Pierson introduced Lee to paradise in the form of the arts community of Provincetown. Seeing the movie Showgirls surrounded by gay men who read books and love debating difficult foreign movies changed Lee’s idea of what his future life as an artist could be.
Lee’s current Houston show (his second at David Shelton Gallery on Montrose Boulevard) opened after the quarantine started, and has only been viewable by appointment. The gallery is keeping it up through the summer, which is a great gift to Houston’s safety-conscious art lovers. Lee shows at Karma Gallery in New York and Stuart Shave Modern Art in London (both of whom also show Houston’s most celebrated artist, Mark Flood), so getting this significant show in Houston is a huge deal.
Lee’s work can appear sternly minimalist at first glance—rectangles of flat color on notched rectilinear surfaces—and the artist’s queerness is incidental to the meanings and pleasures he provides. Yet the notches are filled with tambourines that are painted to unify them with the overall compositions. Tambourines were an accessory for a certain generation of disco-obsessed revelers, and we need think only of the iconic logo of the Paradise Garage—a hot guy with a tambourine—to see how the artist’s use of musical instruments in his work 15 years ago had a political cadence. Like the towels, the tambourines are meant to be held, so our frustrated desire to pull one off a painting and play it along to Sylvester’s “You Make Me Feel (Mighty Real)” is part of the experience. One piece with two tambourines touching is called The Kiss and conjures the pagan rite of a dance floor transforming into pure heaven via a transcendent kiss with a near-stranger. It is wildly evocative, romantic, and wistful.

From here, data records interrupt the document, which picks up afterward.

(** * Real-Matrix: the answer evaluator of [code/evaluator.py]

    A shallow embedding of the answer normaliser, the unit extractor, the
    matcher and the aggregate metrics of [evaluator.py], and the theorems
    that settle what the specification says about them.

    Conventions of the model.
    - A Python [str] is a [string] whose characters are the code points
      0..255 (ASCII and Latin-1); the degree sign is the single character
      176.  Character classes ([\d], [\s], [str.lower], [re.IGNORECASE]) are
      Python's, restricted to this range.
    - A Python [float] is an IEEE-754 binary64 value [float]: every
      arithmetic operation is the exact rational result rounded once to
      nearest, ties to even ([round_float]).
      The arithmetic is checked against [SpecFloat] on sample values, and
      the facts about rounding are proved over the real numbers.
    - Exceptions are explicit: a computation returns [Ok v] or [Raise e].
    - A Python [dict] is an association list in insertion order; the
      dictionaries the evaluator builds itself are built by assignment. *)

From Stdlib Require Import ZArith NArith List Bool Ascii String Lia.
From Stdlib Require Import DecimalString DecimalPos Reals Lra SpecFloat.
Import ListNotations.

Local Open Scope string_scope.
Local Open Scope Z_scope.

(* ================================================================== *)
(** * Exceptions *)

Inductive exn : Type :=
| ValueError
| OverflowError.

Inductive result (A : Type) : Type :=
| Ok (v : A)
| Raise (e : exn).

Arguments Ok {A} v.
Arguments Raise {A} e.

Definition bind {A B : Type} (c : result A) (k : A -> result B) : result B :=
  match c with
  | Ok v => k v
  | Raise e => Raise e
  end.

Notation "x <- c ;; k" := (bind c (fun x => k))
  (at level 61, c at next level, right associativity).

(** [try: body except ValueError: pass], where [body] ends by assigning its
    value to a variable that holds [dflt] before the [try]. *)
Definition except_ValueError {A : Type} (body : result A) (dflt : A) : result A :=
  match body with
  | Raise ValueError => Ok dflt
  | other => other
  end.

(** A conversion that can only fail with [ValueError]. *)
Definition or_ValueError {A : Type} (o : option A) : result A :=
  match o with
  | Some v => Ok v
  | None => Raise ValueError
  end.

(* ================================================================== *)
(** * Python strings *)

Module Str.

Definition code (c : ascii) : N := N_of_ascii c.

(** [\d] and [str.isdecimal] below code point 256: the ASCII digits. *)
Definition isdigit (c : ascii) : bool :=
  ((48 <=? code c) && (code c <=? 57))%N.

(** [\s] and the characters [str.strip] and [str.split] remove, below
    code point 256: TAB..CR, FS..US, SPACE, NEL and NBSP. *)
Definition isspace (c : ascii) : bool :=
  let n := code c in
  (((9 <=? n) && (n <=? 13)) || ((28 <=? n) && (n <=? 32))
   || (n =? 133) || (n =? 160))%N.

(** [str.lower] on one character: A..Z, and the Latin-1 capitals
    192..222 except the multiplication sign 215. *)
Definition lower_char (c : ascii) : ascii :=
  let n := code c in
  if (((65 <=? n) && (n <=? 90))
      || ((192 <=? n) && (n <=? 222) && negb (n =? 215)))%N
  then ascii_of_N (n + 32) else c.

Fixpoint lower (s : string) : string :=
  match s with
  | "" => ""
  | String c s' => String (lower_char c) (lower s')
  end.

(** Drop the leading characters that satisfy [p]. *)
Fixpoint lstrip_by (p : ascii -> bool) (s : string) : string :=
  match s with
  | "" => ""
  | String c s' => if p c then lstrip_by p s' else s
  end.

(** Drop the trailing characters that satisfy [p]. *)
Fixpoint rstrip_by (p : ascii -> bool) (s : string) : string :=
  match s with
  | "" => ""
  | String c s' =>
      match rstrip_by p s' with
      | "" => if p c then "" else String c ""
      | r => String c r
      end
  end.

Definition lstrip : string -> string := lstrip_by isspace.
Definition rstrip : string -> string := rstrip_by isspace.

(** [s.strip()] *)
Definition strip (s : string) : string := lstrip (rstrip s).

(** [s.rstrip(ch)] for a one-character argument. *)
Definition rstrip_char (ch : ascii) : string -> string :=
  rstrip_by (fun c => Ascii.eqb c ch).

(** [s.split()]: the maximal runs of non-space characters.  [cur] is the
    run being read. *)
Fixpoint split_from (cur : string) (s : string) : list string :=
  match s with
  | "" => if String.eqb cur "" then [] else [cur]
  | String c s' =>
      if isspace c
      then (if String.eqb cur "" then split_from "" s'
            else cur :: split_from "" s')
      else split_from (cur ++ String c "") s'
  end.

Definition split (s : string) : list string := split_from "" s.

(** [sep.join(parts)]. *)
Fixpoint join (sep : string) (parts : list string) : string :=
  match parts with
  | [] => ""
  | [p] => p
  | p :: rest => p ++ sep ++ join sep rest
  end.

(** [sub in s]. *)
Fixpoint contains (sub s : string) : bool :=
  prefix sub s ||
  match s with
  | "" => false
  | String _ s' => contains sub s'
  end.

(** [ch in s] for one character. *)
Fixpoint has_char (ch : ascii) (s : string) : bool :=
  match s with
  | "" => false
  | String c s' => Ascii.eqb c ch || has_char ch s'
  end.

(** Every character of [s] satisfies [p]. *)
Fixpoint forall_chars (p : ascii -> bool) (s : string) : bool :=
  match s with
  | "" => true
  | String c s' => p c && forall_chars p s'
  end.

(** [not s]: the empty string is falsy. *)
Definition is_empty (s : string) : bool :=
  match s with "" => true | _ => false end.

Fixpoint repeat (c : ascii) (n : nat) : string :=
  match n with
  | O => ""
  | S n' => String c (repeat c n')
  end.

End Str.

(* ================================================================== *)
(** * The regular expressions of the evaluator

    The patterns of [evaluator.py] only use literals, optional literals and
    ordered alternation, all under [re.IGNORECASE].  An optional character
    is taken whenever it is there; the white space before a group is taken
    whole, since no alternative starts with a space. *)

Module Re.

Inductive item : Type :=
| Lit (c : ascii)    (** the character [c], in either case *)
| Opt (c : ascii)    (** [c?] *)
| End.               (** [$] *)

Definition ci_eqb (c p : ascii) : bool :=
  Ascii.eqb (Str.lower_char c) (Str.lower_char p).

(** [$]: the end of the string, or just before a final newline. *)
Definition at_end (s : string) : bool :=
  match s with
  | "" => true
  | String c "" => Ascii.eqb c (ascii_of_N 10)
  | _ => false
  end.

(** Match the items at the start of [s]: the matched text and the rest. *)
Fixpoint match_items (p : list item) (s : string) : option (string * string) :=
  match p with
  | [] => Some ("", s)
  | Lit a :: p' =>
      match s with
      | String c s' =>
          if ci_eqb c a then
            match match_items p' s' with
            | Some (m, r) => Some (String c m, r)
            | None => None
            end
          else None
      | "" => None
      end
  | Opt a :: p' =>
      match s with
      | String c s' =>
          if ci_eqb c a then
            match match_items p' s' with
            | Some (m, r) => Some (String c m, r)
            | None => match_items p' s
            end
          else match_items p' s
      | "" => match_items p' s
      end
  | End :: p' => if at_end s then match_items p' s else None
  end.

Fixpoint lits (w : string) : list item :=
  match w with
  | "" => []
  | String c w' => Lit c :: lits w'
  end.

(** Ordered alternation [(a1|a2|...)]: the first alternative that matches. *)
Fixpoint first_alt (alts : list (list item)) (s : string) : option (string * string) :=
  match alts with
  | [] => None
  | a :: alts' =>
      match match_items a s with
      | Some r => Some r
      | None => first_alt alts' s
      end
  end.

(** [[\d.]] *)
Definition isnumch (c : ascii) : bool := Str.isdigit c || Ascii.eqb c ".".

(** The longest prefix of characters satisfying [p], and the rest. *)
Fixpoint span (p : ascii -> bool) (s : string) : string * string :=
  match s with
  | "" => ("", "")
  | String c s' =>
      if p c then let '(a, b) := span p s' in (String c a, b)
      else ("", s)
  end.

Definition degree_sign : ascii := ascii_of_N 176.

(** [(mm|cm|m|km|kg|g|mg|s|ms|rad/s\^?2?|m/s\^?2?|m/s|N|J|W|Hz|\xb0|degrees?)],
    the unit group of [normalize_answer], in the order of the source; the
    degree sign is written [\xb0] here. *)
Definition normalize_units : list (list item) :=
  [ lits "mm"; lits "cm"; lits "m"; lits "km"; lits "kg"; lits "g";
    lits "mg"; lits "s"; lits "ms";
    (lits "rad/s" ++ [Opt "^"%char; Opt "2"%char])%list;
    (lits "m/s" ++ [Opt "^"%char; Opt "2"%char])%list;
    lits "m/s"; lits "N"; lits "J"; lits "W"; lits "Hz";
    [Lit degree_sign];
    (lits "degree" ++ [Opt "s"%char])%list ].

In the middle of the gallery floor is a recent still-in-progress towel piece with facecloths dyed a dense black. It remains the artist’s intention to come to Houston before the end of the show and give them a deeper black finish that totally absorbs light. The washcloths are arranged to suggest two tiny adjoining rooms. The piece is titled 315 Tenth Avenue, Lee’s New York City address in Chelsea, one of the gayest neighborhoods on earth. Many gay Houston men will recognize that address as being right around the corner from The Eagle NYC bar.
Lee’s apartment was probably only slightly bigger than the washcloth rectangles on the gallery floor, so we can imagine his proximity to other gay men’s bodies that he experienced as a very young, newly arrived British lad. The “wall” of towels between the rooms is a barrier, but it also speaks of shared erotic imaginations. Washcloths like these were known as cum rags, and it’s hard not to see the energy and potential that notion brings to this sculpture.
Lee has been with his partner, sculptor Paul Gabrielli, for 18 years. Gabrielli is also quite well-known for artworks referencing queer domesticity. To get safely from their Chelsea apartment to their Bushwick studios without entering the fearful subways during the quarantine, they have rented a car and are living a life that is as constrained as everyone else’s.
While Lee’s work appeared in a group show at Texas Gallery as early as 2004, his 2018 show at that gallery was his first trip to Houston. I sent pictures of the exhibition to Jack Pierson, who responded that it looked “breathtaking—somehow beyond whatever I could have hoped for a Paul Lee magnum opus.”
While travel for artists currently remains impossible in most situations, artwork can still move freely. Houstonians should be grateful that the artist and the gallery are allowing us to see this poetic and moving show in the middle of a quarantine.